**WORK INSTRUCTIONS**
In the entries below, find the line containing "Definition Params := list Tensor." and the line containing "(** [s * t] and". Copy those two lines and everything between them exactly, and only that.
#### RECORDS SHOWN ####
(** * Soft Actor-Critic trainer ([rlkit/torch/sac/sac.py]): a shallow embedding

    The trainer object is a record, [train_from_torch] is a computation in a
    small state-and-exception monad over that record (a Python exception
    leaves the mutations made before it in place).  Tensors are lists of real
    numbers, with real arithmetic standing for the floating-point one.  An
    autograd tensor carries, next to its value, the function of the leaf
    parameters that its graph denotes and the leaves the graph reaches;
    [detach] turns it into a constant.  The differentiation engine, the
    optimizer class and gradient-norm clipping belong to torch and are taken
    as parameters of the development.

    Batches are taken shape-consistent and non-empty, as the trainer assumes
    them: an elementwise operation on tensors of different lengths stops at
    the shorter one here, where torch would broadcast or raise, and the mean
    of an empty tensor is 0 here, where torch gives not-a-number.  A
    one-element tensor ([log_alpha], a loss) is a real number. *)

From Stdlib Require Import Reals Lra List String ZArith Lia.
From Stdlib Require Import ClassicalEpsilon.
Import ListNotations.
Open Scope R_scope.
Set Implicit Arguments.

(** ** Tensors *)

Definition Tensor := list R.
Definition Params := list Tensor.

Fixpoint map2 {A B C : Type} (f : A -> B -> C) (l1 : list A) (l2 : list B) : list C :=
  match l1, l2 with
  | a :: l1', b :: l2' => f a b :: map2 f l1' l2'
  | _, _ => []
  end.

Definition tsum (t : Tensor) : R := fold_right Rplus 0 t.

(** [t.mean()] *)
Definition mean (t : Tensor) : R := tsum t / INR (List.length t).

(** [s * t] and [t + s] with a scalar [s] broadcast over [t] *)
Definition scale (s : R) (t : Tensor) : Tensor := map (Rmult s) t.
Definition adds (t : Tensor) (s : R) : Tensor := map (fun x => x + s) t.
(** [1.0 - t] *)
Definition rsub (s : R) (t : Tensor) : Tensor := map (fun x => s - x) t.
(** [t * s] with the scalar on the right *)
Definition scale_r (t : Tensor) (s : R) : Tensor := map (fun x => x * s) t.

Definition tadd : Tensor -> Tensor -> Tensor := map2 Rplus.
Definition tsub : Tensor -> Tensor -> Tensor := map2 Rminus.
Definition tmul : Tensor -> Tensor -> Tensor := map2 Rmult.
(** [torch.min(a, b)], elementwise *)
Definition tmin : Tensor -> Tensor -> Tensor := map2 Rmin.

(** [nn.MSELoss()] with its default mean reduction *)
Definition MSELoss (input target : Tensor) : R :=
  mean (map (fun d => d * d) (tsub input target)).

(** addition of two gradients of the same parameter set *)
Definition padd : Params -> Params -> Params := map2 tadd.

(** the value of a parameter set holding one scalar, as [log_alpha] does *)
Definition scalar_of (p : Params) : R := hd 0 (hd [] p).

(** ** Autograd *)

Inductive Leaf := LPolicy | LQf1 | LQf2 | LTargetQf1 | LTargetQf2 | LLogAlpha.

Definition Leaf_eqb (a b : Leaf) : bool :=
  match a, b with
  | LPolicy, LPolicy | LQf1, LQf1 | LQf2, LQf2
  | LTargetQf1, LTargetQf1 | LTargetQf2, LTargetQf2 | LLogAlpha, LLogAlpha => true
  | _, _ => false
  end.

Fixpoint leaf_mem (l : Leaf) (ls : list Leaf) : bool :=
  match ls with
  | [] => false
  | l' :: ls' => Leaf_eqb l l' || leaf_mem l ls'
  end.

(** the distinct leaves of a graph *)
Fixpoint leaves_of (ls : list Leaf) : list Leaf :=
  match ls with
  | [] => []
  | l :: ls' => if leaf_mem l ls' then leaves_of ls' else l :: leaves_of ls'
  end.

Definition Leaves := Leaf -> Params.

Definition with_leaf (e : Leaves) (l : Leaf) (p : Params) : Leaves :=
  fun l' => if Leaf_eqb l l' then p else e l'.

(** An autograd tensor: its value, the function of the leaves its graph
    computes, and the leaves the graph reaches. *)
Record Var (A : Type) := mkVar {
  data : A;
  fn : Leaves -> A;
  graph : list Leaf
}.
Arguments mkVar {A}.
Arguments data {A}.
Arguments fn {A}.
Arguments graph {A}.

(** a tensor that requires no gradient: batch data, Python numbers *)
Definition const {A : Type} (a : A) : Var A := mkVar a (fun _ => a) [].

Definition lift1 {A B : Type} (f : A -> B) (v : Var A) : Var B :=
  mkVar (f (data v)) (fun e => f (fn v e)) (graph v).

Definition lift2 {A B C : Type} (f : A -> B -> C) (v1 : Var A) (v2 : Var B) : Var C :=
  mkVar (f (data v1) (data v2)) (fun e => f (fn v1 e) (fn v2 e)) (graph v1 ++ graph v2).

(** [v.detach()] *)
Definition detach {A : Type} (v : Var A) : Var A := const (data v).

(** gradient accumulation into a [.grad] buffer *)
Definition acc_grad (old : option Params) (g : Params) : option Params :=
  match old with
  | None => Some g
  | Some o => Some (padd o g)
  end.

(** ** Statistics *)

(** a reported number, or [np.nan] *)
Inductive StatVal := Num (r : R) | NaN.

(** [OrderedDict]: insertion ordered, a key assigned again keeps its place *)
Definition OrderedDict := list (string * StatVal).

Fixpoint od_set (k : string) (v : StatVal) (d : OrderedDict) : OrderedDict :=
  match d with
  | [] => [(k, v)]
  | (k', v') :: d' => if String.eqb k k' then (k, v) :: d' else (k', v') :: od_set k v d'
  end.

Fixpoint od_get (k : string) (d : OrderedDict) : option StatVal :=
  match d with
  | [] => None
  | (k', v') :: d' => if String.eqb k k' then Some v' else od_get k d'
  end.

(** [d.update(other)] *)
Definition od_update (d other : OrderedDict) : OrderedDict :=
  fold_left (fun acc kv => od_set (fst kv) (snd kv) acc) other d.

Definition od_keys (d : OrderedDict) : list string := map fst d.

Definition tmax_of (t : Tensor) : R :=
  match t with
  | [] => 0
  | x :: t' => fold_left Rmax t' x
  end.

Definition tmin_of (t : Tensor) : R :=
  match t with
  | [] => 0
  | x :: t' => fold_left Rmin t' x
  end.

(** [np.std]: the population standard deviation *)
Definition std (t : Tensor) : R :=
  sqrt (mean (map (fun x => (x - mean t) * (x - mean t)) t)).

(** Modelled from the spec: [create_stats_ordered_dict] of
    [rlkit.core.eval_util] is not among the sources.  The spec describes it as
    producing "distributional summaries (mean/std/min/max-style)" of an array
    under a name; the keys are the name followed by the summary's name. *)
Definition create_stats_ordered_dict (name : string) (d : Tensor) : OrderedDict :=
  [ ((name ++ " Mean")%string, Num (mean d));
    ((name ++ " Std")%string, Num (std d));
    ((name ++ " Min")%string, Num (tmin_of d));
    ((name ++ " Max")%string, Num (tmax_of d)) ].

(** Modelled from the spec: [soft_update_from_to] of
    [rlkit.torch.pytorch_util] is not among the sources.  Spec 4.5: "for every
    matching parameter tensor, target <- tau*online + (1 - tau)*target
    (elementwise exponential moving average)". *)
Definition soft_update_from_to (source target : Params) (tau : R) : Params :=
  map2 (map2 (fun t s => tau * s + (1 - tau) * t)) target source.

(** ** Exceptions *)

Inductive PyExn := AttributeError | ZeroDivisionError.

Inductive Outcome (A : Type) :=
| Val (a : A)
| Exc (e : PyExn).
Arguments Val {A}.
Arguments Exc {A}.

(** Python truthiness of an optional number: [None] and zero are falsy *)
Definition truthy (x : option R) : bool :=
  match x with
  | None => false
  | Some r => if Req_dec_T r 0 then false else true
  end.

(** the values of numpy's [int64], and the value an integer takes in it:
    two's complement, wrapping around *)
Definition int64 (z : Z) : Prop := (- 2 ^ 63 <= z < 2 ^ 63)%Z.
Definition wrap_int64 (z : Z) : Z := ((z + 2 ^ 63) mod 2 ^ 64 - 2 ^ 63)%Z.

(** [np.prod(shape)] of a tuple of dimensions that are [int64] values: numpy
    multiplies from left to right in [int64], without an overflow check; the
    product of the empty tuple is 1 *)
Definition np_prod (shape : list Z) : Z :=
  fold_left (fun acc d => wrap_int64 (acc * d)) shape 1%Z.

Section Trainer.

(** batched observations and actions, and the random draw a policy call uses *)
Variables ObsB ActB Noise : Type.

(** the objects a wrapper such as [DataParallel] holds under its attribute
    [module]; nothing but their identity is used *)
Variable Inner : Type.

(** The optimizer objects of [optimizer_class]: [optimizer_step o p g] is
    [o.step()] on parameters [p] whose gradient buffer is [g]. *)
Variable Optimizer : Type.
Variable optimizer_step : Optimizer -> Params -> option Params -> Optimizer * Params.

(** The differentiation engine: [autograd f p] is the gradient at [p] of the
    scalar function [f] of one parameter set. *)
Variable autograd : (Params -> R) -> Params -> Params.

(** [nn.utils.clip_grad_norm_]: from a gradient buffer and the ceiling, the
    rescaled buffer and the total norm before clipping. *)
Variable clip_grad_norm_ : option Params -> R -> option Params * R.

Record PolicyOut := mkPolicyOut {
  po_action : ActB;
  po_mean : Tensor;
  po_log_std : Tensor;
  po_log_prob : Tensor
}.

(** the policy module: [p_forward params obs reparameterize return_log_prob noise];
    [p_module] is its attribute [module], [None] when it has none *)
Record PolicyNet := mkPolicyNet {
  p_forward : Params -> ObsB -> bool -> bool -> Noise -> PolicyOut;
  p_parameters : Params;
  p_grad : option Params;
  p_module : option Inner
}.

Record QNet := mkQNet {
  q_forward : Params -> ObsB -> ActB -> Tensor;
  q_parameters : Params;
  q_grad : option Params;
  q_module : option Inner
}.

Record Environment := mkEnvironment { action_space_shape : list Z }.

Record Batch := mkBatch {
  rewards : Tensor;
  terminals : Tensor;
  observations : ObsB;
  actions : ActB;
  next_observations : ObsB
}.

(** The trainer object.  An attribute that [__init__] assigns only on some
    paths is an option: [None] is "never assigned". *)
Record SACTrainer := mkSACTrainer {
  env : Environment;
  policy : PolicyNet;
  qf1 : QNet;
  qf2 : QNet;
  target_qf1 : QNet;
  target_qf2 : QNet;
  soft_target_tau : R;
  target_update_period : Z;
  alpha : R;
  use_automatic_entropy_tuning : bool;
  target_entropy : option R;
  log_alpha : option R;
  log_alpha_grad : option Params;
  alpha_optimizer : option Optimizer;
  render_eval_paths : bool;
  policy_optimizer : option Optimizer;
  qf1_optimizer : option Optimizer;
  qf2_optimizer : option Optimizer;
  discount : R;
  reward_scale : R;
  eval_statistics : OrderedDict;
  _n_train_steps_total : Z;
  _need_to_update_eval_statistics : bool
}.

(** the arguments of [__init__] *)
Record InitArgs := mkInitArgs {
  a_env : Environment;
  a_policy : PolicyNet;
  a_qf1 : QNet;
  a_qf2 : QNet;
  a_target_qf1 : QNet;
  a_target_qf2 : QNet;
  a_discount : R;
  a_reward_scale : R;
  a_policy_lr : R;
  a_qf_lr : R;
  a_optimizer_class : Params -> R -> Optimizer;
  a_soft_target_tau : R;
  a_target_update_period : Z;
  a_render_eval_paths : bool;
  a_alpha : R;
  a_use_automatic_entropy_tuning : bool;
  a_target_entropy : option R;
  a_policy_optimizer : option Optimizer;
  a_qf1_optimizer : option Optimizer;
  a_qf2_optimizer : option Optimizer
}.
####
**YOUR SOLUTION**
Definition Params := list Tensor.

Fixpoint map2 {A B C : Type} (f : A -> B -> C) (l1 : list A) (l2 : list B) : list C :=
  match l1, l2 with
  | a :: l1', b :: l2' => f a b :: map2 f l1' l2'
  | _, _ => []
  end.

Definition tsum (t : Tensor) : R := fold_right Rplus 0 t.

(** [t.mean()] *)
Definition mean (t : Tensor) : R := tsum t / INR (List.length t).

(** [s * t] and [t + s] with a scalar [s] broadcast over [t] *)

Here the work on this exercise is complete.